Non sarà quella «svolta» sul referendum che ha strillato ieri in prima pagina il Giornale, ma la pacata e argomentata smentita di Fratelli d’Italia – «si tratta di una forzatura giornalistica, ci siamo limitati a ritenere che avendo chiesto il parere dei cittadini ora i partiti debbano fare un passo indietro» – conferma che a sette giorni dal voto il centrodestra sta facendo pesare le convenienze politiche del No almeno quanto la voglia di mettersi in scia al previsto successo del Sì.
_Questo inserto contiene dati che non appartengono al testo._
(** * Online code compiler: the execution engine, embedded and verified

A shallow embedding of the execution pipeline of the repository:

- [Constants]            src/backend/src/utils/constants.js
- [JsString], [JsRegExp] the JavaScript string and RegExp primitives
                         the services rely on
- [Helpers]              src/utils/helpers.js
- [JavaExecutor]         executors/java.js
- [SecurityService]      src/services/securityService.js
- [DockerService]        src/services/dockerService.js
- [CodeExecutionService] src/services/codeExecutionService.js
- [User], [Session]      models/User.js, models/Session.js (the
                         counters and lists the orchestrator updates)
- [CodeController]       src/controllers/codeController.js

JavaScript strings are sequences of UTF-16 code units.  The embedding
works with code units below 256 ([ascii]), for which [String.length]
is the JavaScript [length]; the character classes below list every
member of the JavaScript class in that range. *)

From Stdlib Require Import String Ascii List Bool Arith ZArith Lia.
From Stdlib Require QArith Qround.
Import ListNotations.
Open Scope string_scope.
Open Scope nat_scope.

(* ===================================================================== *)
(** * constants.js                                                        *)
(* ===================================================================== *)

Module Constants.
Del resto le parole che hanno permesso al quotidiano di Berlusconi di annunciare la svolta, Giorgia Meloni le ha dette tutte, domenica sera in comizio a Trani: «Io sono per il Sì, però l’idea che magari la vittoria del No possa creare un sommovimento nel governo rischia di avere la meglio, e non penso che ci si possa sempre girare dall’altra parte di fronte a quello che vuole la gente».

A confermare difficoltà e tentazioni di una destra che in parlamento si è schierata dal primo momento per il taglio dei parlamentari – con qualche titubanza Forza Italia, ma con entusiasmo Fratelli d’Italia e Lega – anche ieri sera Meloni è tornata sul tema, cercando di spiegare che lei è pronta a incassare entrambi i risultati: «Il Sì non sarebbe una vittoria del governo, il test su Conte sono le regionali», ha detto in tv su Rete4. Ma ha aggiunto: «Certo, se ci fosse un ribaltone tale con la vittoria del No, anche il referendum potrebbe diventare un test».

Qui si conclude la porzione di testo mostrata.